• ACTIVITY
Using the data that follows, give the number of lines where the string "find" occurs, and nothing else.

Dataset entries:
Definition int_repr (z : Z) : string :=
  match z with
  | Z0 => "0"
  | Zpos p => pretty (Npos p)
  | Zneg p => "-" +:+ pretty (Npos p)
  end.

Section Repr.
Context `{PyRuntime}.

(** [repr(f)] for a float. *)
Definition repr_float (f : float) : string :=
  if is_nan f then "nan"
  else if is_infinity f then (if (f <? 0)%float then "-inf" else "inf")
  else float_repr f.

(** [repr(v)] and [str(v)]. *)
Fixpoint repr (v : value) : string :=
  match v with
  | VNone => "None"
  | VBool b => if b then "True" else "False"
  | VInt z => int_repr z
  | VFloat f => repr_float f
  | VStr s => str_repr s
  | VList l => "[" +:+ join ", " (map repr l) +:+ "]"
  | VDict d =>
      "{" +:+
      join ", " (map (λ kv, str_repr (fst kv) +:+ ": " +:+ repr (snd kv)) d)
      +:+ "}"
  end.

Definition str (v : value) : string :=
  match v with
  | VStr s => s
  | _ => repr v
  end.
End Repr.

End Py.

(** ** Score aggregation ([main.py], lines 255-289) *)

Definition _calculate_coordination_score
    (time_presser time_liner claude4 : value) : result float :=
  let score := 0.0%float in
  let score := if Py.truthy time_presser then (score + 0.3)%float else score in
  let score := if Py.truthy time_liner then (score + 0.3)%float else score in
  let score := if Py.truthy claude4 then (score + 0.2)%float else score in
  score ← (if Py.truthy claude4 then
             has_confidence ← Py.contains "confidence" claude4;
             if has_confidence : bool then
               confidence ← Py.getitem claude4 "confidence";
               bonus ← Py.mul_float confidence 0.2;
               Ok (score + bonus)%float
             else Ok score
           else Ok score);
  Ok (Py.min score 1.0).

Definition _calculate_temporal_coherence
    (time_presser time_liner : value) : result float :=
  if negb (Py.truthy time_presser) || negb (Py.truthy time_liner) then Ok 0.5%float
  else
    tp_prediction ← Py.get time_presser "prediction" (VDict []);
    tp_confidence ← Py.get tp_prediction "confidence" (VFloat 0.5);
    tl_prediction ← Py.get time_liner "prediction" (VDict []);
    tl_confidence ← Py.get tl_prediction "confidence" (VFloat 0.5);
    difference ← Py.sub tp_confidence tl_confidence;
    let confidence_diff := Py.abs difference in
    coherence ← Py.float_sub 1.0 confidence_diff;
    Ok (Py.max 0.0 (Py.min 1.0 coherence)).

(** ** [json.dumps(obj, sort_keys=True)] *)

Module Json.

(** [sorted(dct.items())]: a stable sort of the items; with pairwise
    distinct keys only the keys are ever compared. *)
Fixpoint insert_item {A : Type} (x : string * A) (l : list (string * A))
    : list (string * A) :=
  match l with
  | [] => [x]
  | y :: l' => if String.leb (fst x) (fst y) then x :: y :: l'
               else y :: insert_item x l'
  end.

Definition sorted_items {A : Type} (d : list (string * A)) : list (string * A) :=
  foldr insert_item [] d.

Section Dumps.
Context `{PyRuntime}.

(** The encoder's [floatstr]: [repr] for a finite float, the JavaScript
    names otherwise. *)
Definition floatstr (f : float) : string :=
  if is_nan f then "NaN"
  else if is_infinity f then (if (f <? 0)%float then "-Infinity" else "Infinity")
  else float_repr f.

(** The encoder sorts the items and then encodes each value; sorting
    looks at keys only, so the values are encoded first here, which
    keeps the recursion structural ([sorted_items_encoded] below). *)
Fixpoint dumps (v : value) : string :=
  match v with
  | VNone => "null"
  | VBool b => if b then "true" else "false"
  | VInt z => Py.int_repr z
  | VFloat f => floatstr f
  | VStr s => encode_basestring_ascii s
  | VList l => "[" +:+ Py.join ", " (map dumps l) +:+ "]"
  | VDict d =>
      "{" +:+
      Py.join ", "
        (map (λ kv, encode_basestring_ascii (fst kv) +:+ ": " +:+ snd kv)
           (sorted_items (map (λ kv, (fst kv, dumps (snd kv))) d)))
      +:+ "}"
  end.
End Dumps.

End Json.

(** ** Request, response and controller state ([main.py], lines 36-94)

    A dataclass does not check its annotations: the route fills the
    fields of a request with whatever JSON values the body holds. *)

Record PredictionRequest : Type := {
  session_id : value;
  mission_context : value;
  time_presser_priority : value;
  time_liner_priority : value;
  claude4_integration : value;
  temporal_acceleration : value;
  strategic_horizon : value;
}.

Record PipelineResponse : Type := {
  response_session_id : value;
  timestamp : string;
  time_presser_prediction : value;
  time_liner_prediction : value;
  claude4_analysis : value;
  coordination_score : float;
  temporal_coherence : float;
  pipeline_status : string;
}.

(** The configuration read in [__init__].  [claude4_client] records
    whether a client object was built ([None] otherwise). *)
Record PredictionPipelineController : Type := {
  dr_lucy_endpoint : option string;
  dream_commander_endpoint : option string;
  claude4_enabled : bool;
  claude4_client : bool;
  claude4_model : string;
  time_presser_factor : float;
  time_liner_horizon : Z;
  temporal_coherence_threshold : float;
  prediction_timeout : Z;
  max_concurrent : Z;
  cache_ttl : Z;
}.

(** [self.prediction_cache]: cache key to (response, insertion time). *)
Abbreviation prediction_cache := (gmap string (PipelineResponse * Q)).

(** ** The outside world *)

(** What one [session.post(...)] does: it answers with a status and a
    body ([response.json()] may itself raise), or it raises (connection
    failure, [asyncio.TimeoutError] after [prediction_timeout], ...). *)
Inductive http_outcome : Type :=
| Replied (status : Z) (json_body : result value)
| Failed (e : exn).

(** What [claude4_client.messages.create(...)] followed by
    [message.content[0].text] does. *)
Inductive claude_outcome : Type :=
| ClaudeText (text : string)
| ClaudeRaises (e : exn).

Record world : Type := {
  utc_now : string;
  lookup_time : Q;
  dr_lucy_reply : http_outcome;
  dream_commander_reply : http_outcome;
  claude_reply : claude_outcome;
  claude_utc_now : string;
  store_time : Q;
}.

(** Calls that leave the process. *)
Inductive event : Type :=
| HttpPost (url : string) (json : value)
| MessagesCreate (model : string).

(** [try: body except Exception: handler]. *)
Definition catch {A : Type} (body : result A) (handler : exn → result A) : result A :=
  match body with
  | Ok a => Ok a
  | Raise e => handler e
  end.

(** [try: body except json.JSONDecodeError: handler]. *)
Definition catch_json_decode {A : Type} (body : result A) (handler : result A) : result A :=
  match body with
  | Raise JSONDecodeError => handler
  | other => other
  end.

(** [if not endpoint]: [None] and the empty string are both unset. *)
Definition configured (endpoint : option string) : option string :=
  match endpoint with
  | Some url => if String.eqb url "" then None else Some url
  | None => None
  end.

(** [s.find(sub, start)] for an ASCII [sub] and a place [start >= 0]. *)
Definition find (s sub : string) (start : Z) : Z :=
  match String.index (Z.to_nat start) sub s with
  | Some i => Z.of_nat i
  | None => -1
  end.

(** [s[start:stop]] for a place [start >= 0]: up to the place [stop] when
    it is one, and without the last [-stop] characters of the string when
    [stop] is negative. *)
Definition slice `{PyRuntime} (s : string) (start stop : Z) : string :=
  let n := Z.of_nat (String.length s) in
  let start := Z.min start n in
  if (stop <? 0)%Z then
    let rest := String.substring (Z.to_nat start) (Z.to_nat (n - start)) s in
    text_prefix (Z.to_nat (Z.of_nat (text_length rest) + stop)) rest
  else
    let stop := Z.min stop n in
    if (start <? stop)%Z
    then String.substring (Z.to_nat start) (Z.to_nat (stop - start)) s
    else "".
--
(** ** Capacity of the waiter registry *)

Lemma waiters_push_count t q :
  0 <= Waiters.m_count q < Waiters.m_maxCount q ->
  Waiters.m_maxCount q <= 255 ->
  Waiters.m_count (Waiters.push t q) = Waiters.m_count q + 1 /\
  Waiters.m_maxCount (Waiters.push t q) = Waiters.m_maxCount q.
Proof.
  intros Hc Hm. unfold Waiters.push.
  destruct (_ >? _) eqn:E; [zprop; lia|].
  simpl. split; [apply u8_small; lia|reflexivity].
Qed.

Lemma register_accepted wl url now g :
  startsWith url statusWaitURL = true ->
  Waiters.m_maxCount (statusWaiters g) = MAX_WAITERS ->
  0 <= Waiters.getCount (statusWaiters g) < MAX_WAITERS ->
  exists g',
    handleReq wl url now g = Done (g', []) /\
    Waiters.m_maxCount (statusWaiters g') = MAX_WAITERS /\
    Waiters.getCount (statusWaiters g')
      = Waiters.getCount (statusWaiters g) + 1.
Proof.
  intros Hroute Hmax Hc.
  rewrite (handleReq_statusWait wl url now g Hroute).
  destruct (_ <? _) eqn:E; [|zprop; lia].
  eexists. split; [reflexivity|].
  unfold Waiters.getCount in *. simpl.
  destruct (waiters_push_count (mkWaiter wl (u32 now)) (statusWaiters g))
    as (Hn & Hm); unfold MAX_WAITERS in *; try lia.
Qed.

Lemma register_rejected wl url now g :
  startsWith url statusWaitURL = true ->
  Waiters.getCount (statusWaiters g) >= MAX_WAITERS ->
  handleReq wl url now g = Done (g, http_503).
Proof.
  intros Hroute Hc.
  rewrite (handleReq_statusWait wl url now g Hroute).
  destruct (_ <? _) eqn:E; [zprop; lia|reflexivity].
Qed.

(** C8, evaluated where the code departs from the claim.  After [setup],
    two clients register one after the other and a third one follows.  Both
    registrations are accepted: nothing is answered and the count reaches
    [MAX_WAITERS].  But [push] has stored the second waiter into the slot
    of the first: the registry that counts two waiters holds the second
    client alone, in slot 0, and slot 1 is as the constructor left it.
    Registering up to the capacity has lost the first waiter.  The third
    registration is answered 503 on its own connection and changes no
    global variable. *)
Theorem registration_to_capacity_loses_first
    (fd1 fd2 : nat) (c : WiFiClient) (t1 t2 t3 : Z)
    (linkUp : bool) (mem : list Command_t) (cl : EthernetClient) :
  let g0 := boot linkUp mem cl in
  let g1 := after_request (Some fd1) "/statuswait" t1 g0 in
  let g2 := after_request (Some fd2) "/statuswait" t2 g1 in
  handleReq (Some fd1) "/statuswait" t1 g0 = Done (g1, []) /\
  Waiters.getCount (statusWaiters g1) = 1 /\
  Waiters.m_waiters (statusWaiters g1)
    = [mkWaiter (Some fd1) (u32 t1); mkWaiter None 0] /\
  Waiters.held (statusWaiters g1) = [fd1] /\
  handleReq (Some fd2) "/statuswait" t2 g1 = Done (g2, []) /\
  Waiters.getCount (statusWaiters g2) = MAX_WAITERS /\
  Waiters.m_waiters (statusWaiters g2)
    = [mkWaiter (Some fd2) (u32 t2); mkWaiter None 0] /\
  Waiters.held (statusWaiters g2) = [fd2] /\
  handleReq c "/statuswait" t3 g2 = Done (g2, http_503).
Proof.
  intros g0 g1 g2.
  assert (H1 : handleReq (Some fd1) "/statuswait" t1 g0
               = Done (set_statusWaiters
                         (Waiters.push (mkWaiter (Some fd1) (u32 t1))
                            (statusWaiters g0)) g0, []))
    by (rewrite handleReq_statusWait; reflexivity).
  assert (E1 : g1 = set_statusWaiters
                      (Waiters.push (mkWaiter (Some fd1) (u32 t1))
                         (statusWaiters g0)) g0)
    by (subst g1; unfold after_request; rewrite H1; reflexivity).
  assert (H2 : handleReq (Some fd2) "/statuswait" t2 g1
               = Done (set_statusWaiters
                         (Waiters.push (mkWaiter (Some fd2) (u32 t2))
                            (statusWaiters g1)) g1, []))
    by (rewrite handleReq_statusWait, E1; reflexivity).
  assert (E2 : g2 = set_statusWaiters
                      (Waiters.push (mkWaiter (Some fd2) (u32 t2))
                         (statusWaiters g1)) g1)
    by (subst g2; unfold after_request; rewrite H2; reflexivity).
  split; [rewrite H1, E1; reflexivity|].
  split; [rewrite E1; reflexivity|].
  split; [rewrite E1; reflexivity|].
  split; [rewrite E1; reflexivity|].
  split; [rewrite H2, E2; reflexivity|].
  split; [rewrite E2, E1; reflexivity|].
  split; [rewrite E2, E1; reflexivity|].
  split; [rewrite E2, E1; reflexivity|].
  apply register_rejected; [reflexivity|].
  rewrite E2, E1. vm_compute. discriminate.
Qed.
...
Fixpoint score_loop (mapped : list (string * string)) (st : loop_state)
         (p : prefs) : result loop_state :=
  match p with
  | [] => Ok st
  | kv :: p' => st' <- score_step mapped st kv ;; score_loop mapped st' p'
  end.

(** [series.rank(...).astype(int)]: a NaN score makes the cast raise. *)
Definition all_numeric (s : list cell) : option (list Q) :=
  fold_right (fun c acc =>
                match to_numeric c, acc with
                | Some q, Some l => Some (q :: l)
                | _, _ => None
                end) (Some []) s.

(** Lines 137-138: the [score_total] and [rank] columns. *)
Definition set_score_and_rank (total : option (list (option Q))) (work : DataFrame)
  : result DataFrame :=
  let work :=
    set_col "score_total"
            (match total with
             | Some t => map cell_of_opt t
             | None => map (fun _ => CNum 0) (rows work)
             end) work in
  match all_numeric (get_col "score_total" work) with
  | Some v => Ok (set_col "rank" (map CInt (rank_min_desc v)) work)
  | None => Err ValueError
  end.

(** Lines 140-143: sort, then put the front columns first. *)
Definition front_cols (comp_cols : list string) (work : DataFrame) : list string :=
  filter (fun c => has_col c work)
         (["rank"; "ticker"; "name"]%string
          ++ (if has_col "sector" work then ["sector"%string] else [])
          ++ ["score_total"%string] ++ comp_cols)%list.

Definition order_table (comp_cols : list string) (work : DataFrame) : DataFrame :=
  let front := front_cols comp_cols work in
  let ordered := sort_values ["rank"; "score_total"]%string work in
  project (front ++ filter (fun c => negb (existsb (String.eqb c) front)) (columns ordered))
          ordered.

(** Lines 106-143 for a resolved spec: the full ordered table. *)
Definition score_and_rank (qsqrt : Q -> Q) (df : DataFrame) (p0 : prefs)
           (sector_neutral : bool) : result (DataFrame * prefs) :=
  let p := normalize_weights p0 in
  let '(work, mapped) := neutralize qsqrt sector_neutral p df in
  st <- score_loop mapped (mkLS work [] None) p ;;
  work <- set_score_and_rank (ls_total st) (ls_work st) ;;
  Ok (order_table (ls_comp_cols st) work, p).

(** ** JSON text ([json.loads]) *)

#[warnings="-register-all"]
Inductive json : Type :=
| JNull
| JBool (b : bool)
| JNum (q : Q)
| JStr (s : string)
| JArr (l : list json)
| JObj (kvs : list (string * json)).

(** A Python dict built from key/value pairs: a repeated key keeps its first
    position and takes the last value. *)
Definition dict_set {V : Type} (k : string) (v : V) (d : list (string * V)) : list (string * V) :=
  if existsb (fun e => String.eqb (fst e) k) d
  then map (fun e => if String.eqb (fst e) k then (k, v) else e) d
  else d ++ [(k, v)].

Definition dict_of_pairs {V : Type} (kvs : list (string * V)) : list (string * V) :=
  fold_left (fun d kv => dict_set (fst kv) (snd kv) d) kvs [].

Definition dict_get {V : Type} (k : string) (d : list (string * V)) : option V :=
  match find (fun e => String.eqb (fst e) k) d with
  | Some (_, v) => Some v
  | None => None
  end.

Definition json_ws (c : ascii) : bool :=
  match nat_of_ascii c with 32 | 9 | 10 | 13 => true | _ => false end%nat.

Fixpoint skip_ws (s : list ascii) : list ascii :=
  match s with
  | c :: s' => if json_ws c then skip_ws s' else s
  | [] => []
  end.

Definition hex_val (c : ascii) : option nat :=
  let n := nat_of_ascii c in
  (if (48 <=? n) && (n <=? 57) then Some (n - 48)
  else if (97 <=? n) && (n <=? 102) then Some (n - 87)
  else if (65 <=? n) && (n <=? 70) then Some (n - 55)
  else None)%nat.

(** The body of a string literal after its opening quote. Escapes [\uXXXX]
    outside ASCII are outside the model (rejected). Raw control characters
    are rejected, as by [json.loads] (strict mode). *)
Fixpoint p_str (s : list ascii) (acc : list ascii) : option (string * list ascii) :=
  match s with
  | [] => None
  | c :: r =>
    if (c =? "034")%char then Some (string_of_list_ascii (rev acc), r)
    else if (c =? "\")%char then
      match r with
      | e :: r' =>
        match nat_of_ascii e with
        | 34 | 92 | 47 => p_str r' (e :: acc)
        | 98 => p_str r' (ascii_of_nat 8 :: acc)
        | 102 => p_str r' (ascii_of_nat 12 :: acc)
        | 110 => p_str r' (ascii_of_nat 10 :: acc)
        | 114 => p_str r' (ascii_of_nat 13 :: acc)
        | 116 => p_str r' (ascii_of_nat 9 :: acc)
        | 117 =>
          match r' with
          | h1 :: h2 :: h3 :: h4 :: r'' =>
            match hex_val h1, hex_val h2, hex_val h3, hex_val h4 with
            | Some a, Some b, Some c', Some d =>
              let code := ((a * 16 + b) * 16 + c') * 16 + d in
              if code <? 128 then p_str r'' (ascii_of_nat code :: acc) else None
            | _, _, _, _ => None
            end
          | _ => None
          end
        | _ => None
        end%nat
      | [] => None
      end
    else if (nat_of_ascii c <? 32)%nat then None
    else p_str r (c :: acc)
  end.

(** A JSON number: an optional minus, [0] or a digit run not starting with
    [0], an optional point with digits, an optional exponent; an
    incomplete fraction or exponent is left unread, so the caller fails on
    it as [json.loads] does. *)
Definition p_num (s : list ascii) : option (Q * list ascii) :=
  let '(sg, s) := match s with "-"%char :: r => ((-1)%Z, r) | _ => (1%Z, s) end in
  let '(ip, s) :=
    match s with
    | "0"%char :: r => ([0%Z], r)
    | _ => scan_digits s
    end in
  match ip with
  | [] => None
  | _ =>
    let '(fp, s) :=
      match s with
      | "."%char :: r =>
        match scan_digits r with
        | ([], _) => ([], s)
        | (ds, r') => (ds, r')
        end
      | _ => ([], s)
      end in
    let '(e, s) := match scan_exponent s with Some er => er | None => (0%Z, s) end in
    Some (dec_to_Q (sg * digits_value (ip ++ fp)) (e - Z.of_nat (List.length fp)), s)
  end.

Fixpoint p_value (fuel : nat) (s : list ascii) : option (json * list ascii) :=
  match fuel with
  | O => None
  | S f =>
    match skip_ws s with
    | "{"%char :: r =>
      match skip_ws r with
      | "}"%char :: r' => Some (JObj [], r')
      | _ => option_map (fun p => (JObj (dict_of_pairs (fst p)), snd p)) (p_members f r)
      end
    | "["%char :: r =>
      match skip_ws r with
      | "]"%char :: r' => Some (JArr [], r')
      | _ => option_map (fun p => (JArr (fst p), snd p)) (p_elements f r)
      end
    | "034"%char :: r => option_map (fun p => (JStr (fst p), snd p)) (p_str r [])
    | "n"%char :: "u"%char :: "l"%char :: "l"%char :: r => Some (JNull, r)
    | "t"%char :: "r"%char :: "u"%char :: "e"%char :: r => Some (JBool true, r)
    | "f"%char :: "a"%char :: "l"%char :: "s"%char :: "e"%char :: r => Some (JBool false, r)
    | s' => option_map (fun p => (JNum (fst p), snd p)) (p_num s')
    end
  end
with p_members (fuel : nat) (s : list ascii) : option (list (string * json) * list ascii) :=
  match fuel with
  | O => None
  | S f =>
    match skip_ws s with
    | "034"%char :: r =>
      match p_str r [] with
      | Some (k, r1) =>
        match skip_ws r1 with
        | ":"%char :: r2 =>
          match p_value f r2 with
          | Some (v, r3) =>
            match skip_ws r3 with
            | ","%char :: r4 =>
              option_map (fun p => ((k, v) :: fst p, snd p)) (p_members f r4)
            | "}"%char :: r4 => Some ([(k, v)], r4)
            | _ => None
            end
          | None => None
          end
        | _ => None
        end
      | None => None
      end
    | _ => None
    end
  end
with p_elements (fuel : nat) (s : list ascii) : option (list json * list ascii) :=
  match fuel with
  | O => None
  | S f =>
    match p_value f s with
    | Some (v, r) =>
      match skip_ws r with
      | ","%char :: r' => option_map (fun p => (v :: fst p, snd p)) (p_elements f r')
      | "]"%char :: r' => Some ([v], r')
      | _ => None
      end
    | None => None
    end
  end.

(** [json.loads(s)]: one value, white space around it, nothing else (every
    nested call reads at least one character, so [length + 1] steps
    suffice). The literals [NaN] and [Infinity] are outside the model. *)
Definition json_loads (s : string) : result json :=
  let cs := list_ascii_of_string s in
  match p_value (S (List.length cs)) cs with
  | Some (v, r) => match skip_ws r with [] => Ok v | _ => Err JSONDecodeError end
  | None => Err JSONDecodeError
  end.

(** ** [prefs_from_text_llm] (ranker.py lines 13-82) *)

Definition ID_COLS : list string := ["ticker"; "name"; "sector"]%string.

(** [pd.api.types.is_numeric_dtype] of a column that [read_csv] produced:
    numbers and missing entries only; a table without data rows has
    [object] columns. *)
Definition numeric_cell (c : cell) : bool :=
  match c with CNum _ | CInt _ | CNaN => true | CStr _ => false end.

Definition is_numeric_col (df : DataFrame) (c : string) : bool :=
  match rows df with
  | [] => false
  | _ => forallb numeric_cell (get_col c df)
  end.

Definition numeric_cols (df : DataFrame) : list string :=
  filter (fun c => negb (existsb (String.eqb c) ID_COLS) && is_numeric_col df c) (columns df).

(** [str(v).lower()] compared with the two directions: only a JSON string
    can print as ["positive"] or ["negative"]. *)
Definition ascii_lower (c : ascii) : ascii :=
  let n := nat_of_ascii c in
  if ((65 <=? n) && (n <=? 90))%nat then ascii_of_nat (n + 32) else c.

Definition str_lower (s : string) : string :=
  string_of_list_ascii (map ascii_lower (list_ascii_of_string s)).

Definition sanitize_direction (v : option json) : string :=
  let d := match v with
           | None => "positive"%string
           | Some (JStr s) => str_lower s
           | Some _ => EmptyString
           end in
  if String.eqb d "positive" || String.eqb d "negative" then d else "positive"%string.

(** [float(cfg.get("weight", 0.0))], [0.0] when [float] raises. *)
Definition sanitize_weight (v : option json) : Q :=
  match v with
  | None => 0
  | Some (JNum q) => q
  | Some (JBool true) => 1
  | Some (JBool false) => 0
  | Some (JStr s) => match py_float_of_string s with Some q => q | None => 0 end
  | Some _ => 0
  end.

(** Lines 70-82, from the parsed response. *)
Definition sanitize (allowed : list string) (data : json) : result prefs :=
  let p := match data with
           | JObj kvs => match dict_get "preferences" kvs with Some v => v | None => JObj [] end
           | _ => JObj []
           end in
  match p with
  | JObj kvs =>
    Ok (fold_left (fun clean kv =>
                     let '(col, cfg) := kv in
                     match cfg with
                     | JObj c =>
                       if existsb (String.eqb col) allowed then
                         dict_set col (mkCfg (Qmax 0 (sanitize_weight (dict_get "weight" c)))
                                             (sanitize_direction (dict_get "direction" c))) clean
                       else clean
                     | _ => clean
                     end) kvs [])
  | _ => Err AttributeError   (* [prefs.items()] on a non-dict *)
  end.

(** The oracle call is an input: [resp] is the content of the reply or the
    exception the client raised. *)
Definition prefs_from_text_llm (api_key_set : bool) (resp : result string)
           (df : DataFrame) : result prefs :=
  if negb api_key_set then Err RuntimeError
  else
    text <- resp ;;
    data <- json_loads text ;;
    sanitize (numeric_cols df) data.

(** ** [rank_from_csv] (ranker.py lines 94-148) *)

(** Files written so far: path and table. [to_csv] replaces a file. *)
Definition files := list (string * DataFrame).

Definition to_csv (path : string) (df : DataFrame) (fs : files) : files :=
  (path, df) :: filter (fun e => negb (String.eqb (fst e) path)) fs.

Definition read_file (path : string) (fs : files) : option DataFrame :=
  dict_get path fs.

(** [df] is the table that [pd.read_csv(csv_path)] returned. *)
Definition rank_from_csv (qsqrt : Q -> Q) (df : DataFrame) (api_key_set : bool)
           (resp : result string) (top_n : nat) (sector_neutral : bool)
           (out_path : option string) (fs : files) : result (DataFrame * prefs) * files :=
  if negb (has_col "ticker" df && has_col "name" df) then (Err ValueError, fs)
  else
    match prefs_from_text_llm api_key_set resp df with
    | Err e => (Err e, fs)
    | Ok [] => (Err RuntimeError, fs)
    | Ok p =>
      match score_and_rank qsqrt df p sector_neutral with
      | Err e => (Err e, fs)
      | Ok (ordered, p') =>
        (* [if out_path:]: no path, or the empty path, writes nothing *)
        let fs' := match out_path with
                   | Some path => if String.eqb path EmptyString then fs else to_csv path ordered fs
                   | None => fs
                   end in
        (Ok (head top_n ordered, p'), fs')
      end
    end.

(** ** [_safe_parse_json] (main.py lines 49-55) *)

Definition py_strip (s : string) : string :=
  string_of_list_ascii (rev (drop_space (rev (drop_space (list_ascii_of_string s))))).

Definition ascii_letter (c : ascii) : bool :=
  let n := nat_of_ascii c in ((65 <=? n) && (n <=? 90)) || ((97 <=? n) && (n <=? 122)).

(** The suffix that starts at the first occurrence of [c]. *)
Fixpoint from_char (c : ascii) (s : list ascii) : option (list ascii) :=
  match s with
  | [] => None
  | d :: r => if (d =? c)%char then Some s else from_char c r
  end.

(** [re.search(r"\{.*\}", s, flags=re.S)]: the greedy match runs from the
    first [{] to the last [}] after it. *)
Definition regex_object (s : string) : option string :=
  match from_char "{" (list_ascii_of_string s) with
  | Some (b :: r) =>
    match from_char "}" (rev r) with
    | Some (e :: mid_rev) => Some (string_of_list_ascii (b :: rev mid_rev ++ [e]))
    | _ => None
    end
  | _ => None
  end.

• ANSWER TO THIS EXERCISE
3